(* ===== verification/KvSystem.v ===== *)
(** * KvSystem: clerks and servers of the key/value service together

    The service as its tests see it: servers (KVServer.v) that take client
    requests and apply the commands of one agreed log, clerks (Clerk.v) that retry
    over the servers, a network between them, and the record of the operations
    with the times they were called and returned, which the tests hand to the
    checker of src/linearizability.

    Raft is the agreed log: [Start] at a server that takes itself for the leader
    makes a command a candidate ([started]), a candidate is appended to [log] at
    some time, once, more than once or never, and each server gets the messages
    of the log in order, with repetitions, from the beginning after a restart.
    What [Start] returns as index is arbitrary.  Requests and replies may be
    lost, delayed and delivered again to the caller that waits for them; src/labrpc
    delivers at most once, which is a special case (KvNet.v). *)

From S2P Require Import Prelude Gob Raft KVServer KVTheory Clerk.
From S2P Require Import LinCheck LinOps LinKv.
From stdpp Require Import strings.
Local Open Scope Z_scope.

(** ** One iteration of the loops of [Get] and [PutAppend] *)

Definition next_server (ck : Clerk) : Clerk :=
  set_leaderId ((ck.(leaderId) + 1) mod ck.(servers))%nat ck.

Definition request_call (ck : Clerk) (r : Request) : Call :=
  match r with
  | ReqGet key => CGet (get_args ck key)
  | ReqPutAppend key value op => CPutAppend (putappend_args ck key value op)
  end.

Definition reply_wrong (r : Reply) : bool :=
  match r with RGet r => r.(gr_WrongLeader) | RPutAppend r => r.(par_WrongLeader) end.

(** What the method of the clerk returns. *)
Definition reply_value (r : Reply) : string :=
  match r with RGet r => r.(gr_Value) | RPutAppend _ => "" end.

Global Instance GetArgs_eq_dec : EqDecision GetArgs.
Proof. solve_decision. Defined.
Global Instance PutAppendArgs_eq_dec : EqDecision PutAppendArgs.
Proof. solve_decision. Defined.
Global Instance Call_eq_dec : EqDecision Call.
Proof. solve_decision. Defined.

(** ** State *)

(** A clerk, the servers its handles lead to (the tests shuffle them), and where
    it is: between two methods, or in the [Call] of operation [i] of the record. *)
Record ClerkState := mkCk { ck : Clerk; handles : list nat; busy : option (Call * nat) }.

(** The server behind [ck.servers[ck.leaderId]]. *)
Definition target (hs : list nat) (ck : Clerk) : nat := hs !!! ck.(leaderId).

(** A server and the highest index that was delivered to it since it started. *)
Record Node := mkNode { kv : KVServer; height : nat }.

(** An operation of a test: what was called, when, and what it returned when. *)
Record OpRec := mkRec { or_call : Call; or_start : Z; or_done : option (Z * string) }.

Record Sys := mkSys {
  log : list Op;
  started : list Op;                         (* candidates for the log *)
  nodes : list Node;
  cks : list ClerkState;
  sent : list (nat * Call);                  (* requests, by server *)
  answered : list (nat * (Call * Reply));    (* replies, by server *)
  recs : list OpRec;
  clock : Z;
}.

Definition set_log (v : list Op) (w : Sys) : Sys :=
  mkSys v w.(started) w.(nodes) w.(cks) w.(sent) w.(answered) w.(recs) w.(clock).
Definition set_started (v : list Op) (w : Sys) : Sys :=
  mkSys w.(log) v w.(nodes) w.(cks) w.(sent) w.(answered) w.(recs) w.(clock).
Definition set_nodes (v : list Node) (rs : list (nat * (Call * Reply))) (w : Sys) : Sys :=
  mkSys w.(log) w.(started) v w.(cks) w.(sent) rs w.(recs) w.(clock).
Definition set_cks (v : list ClerkState) (w : Sys) : Sys :=
  mkSys w.(log) w.(started) w.(nodes) v w.(sent) w.(answered) w.(recs) w.(clock).
Definition set_sent (v : list (nat * Call)) (w : Sys) : Sys :=
  mkSys w.(log) w.(started) w.(nodes) w.(cks) v w.(answered) w.(recs) w.(clock).
(** The record changes as time passes. *)
Definition set_recs (v : list OpRec) (w : Sys) : Sys :=
  mkSys w.(log) w.(started) w.(nodes) w.(cks) w.(sent) w.(answered) v (w.(clock) + 1).

(** ** Steps *)

Inductive SLabel :=
| SInvoke (j : nat) (r : Request)       (* clerk [j] calls Get, Put or Append *)
| SFail (j : nat)                       (* its Call returns false *)
| SReply (j k : nat)                    (* its Call returns with reply [k] on the network *)
| SRequest (s : nat) (c : Call) (index : Z) (isLeader : bool)
                                        (* a request arrives; what rf.Start answers *)
| SHandler (s : nat) (lbl : KLabel)     (* a step of a handler or of ch <- notify *)
| SDeliver (s : nat) (index : nat)      (* a message on applyCh *)
| SCommit (k : nat)                     (* candidate [k] enters the log *)
| SRestart (s : nat).

(** The methods of the public interface. *)
Definition proper (r : Request) : bool :=
  match r with
  | ReqGet _ => true
  | ReqPutAppend _ _ op => String.eqb op "Put" || String.eqb op "Append"
  end.

(** The steps of a server that involve neither Raft nor the network. *)
Definition internal (lbl : KLabel) : bool :=
  match lbl with KStart _ _ _ | KApply _ => false | _ => true end.

(** The next iteration of the loop: the RPC goes to the next server. *)
Definition try_next (j : nat) (cs : ClerkState) (c : Call) (i : nat) (w : Sys) : Sys :=
  let ck' := next_server cs.(ck) in
  set_sent (w.(sent) ++ [(target cs.(handles) ck', c)])
    (set_cks (<[j := mkCk ck' cs.(handles) (Some (c, i))]> w.(cks)) w).

(** The [Call] of clerk [j] returns: false, or true with a reply. *)
Definition clerk_returns (j : nat) (o : option Reply) (w : Sys) : option Sys :=
  cs ← w.(cks) !! j;
  b ← cs.(busy);
  match o with
  | Some reply =>
      if reply_wrong reply then Some (try_next j cs b.1 b.2 w)
      else
        r ← w.(recs) !! b.2;
        let ck' := set_lastRequestId (cs.(ck).(lastRequestId) + 1) cs.(ck) in
        let r' := mkRec r.(or_call) r.(or_start) (Some (w.(clock), reply_value reply)) in
        Some (set_recs (<[b.2 := r']> w.(recs)) (set_cks (<[j := mkCk ck' cs.(handles) None]> w.(cks)) w))
  | None => Some (try_next j cs b.1 b.2 w)
  end.

(** Server [s] takes a step of KVServer.v, and what a handler returns goes to the
    network; a panic ends the run. *)
Definition server_step (s : nat) (lbl : KLabel) (h : nat -> nat) (w : Sys) : option Sys :=
  nd ← w.(nodes) !! s;
  match kstep lbl nd.(kv) with
  | Some (Ret kv') =>
      Some (set_nodes (<[s := mkNode kv' (h nd.(height))]> w.(nodes))
              (w.(answered) ++ ((s,.) <$> drop (length nd.(kv).(replies)) kv'.(replies))) w)
  | _ => None
  end.

(** A request arrives at server [s]; [index] and [isLeader] are what [rf.Start]
    answers. *)
Definition arrives (s : nat) (c : Call) (index : Z) (isLeader : bool) (w : Sys) : option Sys :=
  w ← server_step s (KStart c index isLeader) id w;
  Some (if isLeader then set_started (w.(started) ++ [call_op c]) w else w).

Definition apply_msg (op : Op) (index : nat) : ApplyMsg Op :=
  {| CommandValid := true; am_Command := Some op; CommandIndex := Z.of_nat index |}.

Definition sstep (lbl : SLabel) (w : Sys) : option Sys :=
  match lbl with
  | SInvoke j r =>
      cs ← w.(cks) !! j;
      match cs.(busy) with
      | Some _ => None
      | None =>
          if proper r then
            let c := request_call cs.(ck) r in
            let i := length w.(recs) in
            Some (set_recs (w.(recs) ++ [mkRec c w.(clock) None])
                    (set_sent (w.(sent) ++ [(target cs.(handles) cs.(ck), c)])
                       (set_cks (<[j := mkCk cs.(ck) cs.(handles) (Some (c, i))]> w.(cks)) w)))
          else None
      end
  | SFail j => clerk_returns j None w
  | SReply j k =>
      cs ← w.(cks) !! j;
      b ← cs.(busy);
      a ← w.(answered) !! k;
      if bool_decide (a.1 = target cs.(handles) cs.(ck) /\ a.2.1 = b.1)
      then clerk_returns j (Some a.2.2) w else None
  | SRequest s c index isLeader =>
      if bool_decide ((s, c) ∈ w.(sent)) then arrives s c index isLeader w else None
  | SHandler s lbl => if internal lbl then server_step s lbl id w else None
  | SDeliver s index =>
      nd ← w.(nodes) !! s;
      op ← w.(log) !! (index - 1)%nat;
      if (1 <=? index)%nat && (index <=? nd.(height) + 1)%nat
      then server_step s (KApply (apply_msg op index)) (max index) w
      else None
  | SCommit k => op ← w.(started) !! k; Some (set_log (w.(log) ++ [op]) w)
  | SRestart s =>
      nd ← w.(nodes) !! s;
      let kv' := StartKVServer (Z.of_nat s) nd.(kv).(maxraftstate) in
      Some (set_nodes (<[s := mkNode kv' 0]> w.(nodes)) w.(answered) w)
  end.

(** [n] servers and for each of [xs], a number that [nrand] draws and handles, a
    clerk. *)
Definition init (n : nat) (maxraftstate : Z) (xs : list (Z * list nat)) : Sys :=
  mkSys [] [] ((fun s => mkNode (StartKVServer (Z.of_nat s) maxraftstate) 0) <$> seq 0 n)
    ((fun x => mkCk (MakeClerk (length x.2) x.1) x.2 None) <$> xs) [] [] [] 0.

Fixpoint srun (ls : list SLabel) (w : Sys) : option Sys :=
  match ls with
  | [] => Some w
  | lbl :: ls => w ← sstep lbl w; srun ls w
  end.

Inductive sreachable (n : nat) (maxr : Z) (xs : list (Z * list nat)) : Sys -> Prop :=
| sreach_init : sreachable n maxr xs (init n maxr xs)
| sreach_step lbl w w' :
    sreachable n maxr xs w -> sstep lbl w = Some w' -> sreachable n maxr xs w'.

Lemma srun_reachable n maxr xs ls w w' :
  sreachable n maxr xs w -> srun ls w = Some w' -> sreachable n maxr xs w'.
Proof.
  revert w. induction ls as [|lbl ls IH]; cbn; intros w Hr E; [by simplify_eq|].
  destruct (sstep lbl w) as [w1|] eqn:Hs; [|done]. eauto using sreachable.
Qed.

(** ** The history the tests record *)

Definition kv_input (c : Call) : KvInput :=
  match c with
  | CGet args => {| kvOp := 0; kvKey := args.(ga_Key); kvValue := "" |}
  | CPutAppend args =>
      {| kvOp := if String.eqb args.(pa_Op) "Put" then 1 else 2;
         kvKey := args.(pa_Key); kvValue := args.(pa_Value) |}
  end.

(** The operations that have returned. *)
Definition record (r : OpRec) : option KvOperation :=
  match r.(or_done) with
  | Some (t, v) => Some (mkOperation (VIn (kv_input r.(or_call))) r.(or_start) (VOut {| kvResult := v |}) t)
  | None => None
  end.

Definition history (w : Sys) : list KvOperation := omap record w.(recs).

(** No clerk is in a method. *)
Definition idle (w : Sys) : Prop := Forall (fun cs => cs.(busy) = None) w.(cks).

(** ** The clerks of the system are those of Clerk.v *)

(** The loop of Clerk.v with a first answer that is no success goes on as the clerk
    of the system does, and it returns where that returns. *)
Lemma retry_next {A R} (Call : nat -> nat -> A -> option R) WrongLeader fuel t args ck sent :
  (ck.(leaderId) < ck.(servers))%nat ->
  retry Call WrongLeader (S fuel) t args ck sent =
    match Call t ck.(leaderId) args with
    | Some r =>
        if WrongLeader r
        then retry Call WrongLeader fuel (S t) args (next_server ck) (sent ++ [(ck.(leaderId), args)])
        else Ret (Some (ck, r, sent ++ [(ck.(leaderId), args)]))
    | None => retry Call WrongLeader fuel (S t) args (next_server ck) (sent ++ [(ck.(leaderId), args)])
    end.
Proof. intros Hl. cbn [retry]. by rewrite (proj2 (Nat.ltb_lt _ _) Hl). Qed.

EXERCISE GOAL
Copy out, exactly and alone, the lines of the entries above between the ones holding "sreach_step lbl w" and "match c with", inclusive.

TASK RESULT
| sreach_step lbl w w' :
    sreachable n maxr xs w -> sstep lbl w = Some w' -> sreachable n maxr xs w'.

Lemma srun_reachable n maxr xs ls w w' :
  sreachable n maxr xs w -> srun ls w = Some w' -> sreachable n maxr xs w'.
Proof.
  revert w. induction ls as [|lbl ls IH]; cbn; intros w Hr E; [by simplify_eq|].
  destruct (sstep lbl w) as [w1|] eqn:Hs; [|done]. eauto using sreachable.
Qed.

(** ** The history the tests record *)

Definition kv_input (c : Call) : KvInput :=
  match c with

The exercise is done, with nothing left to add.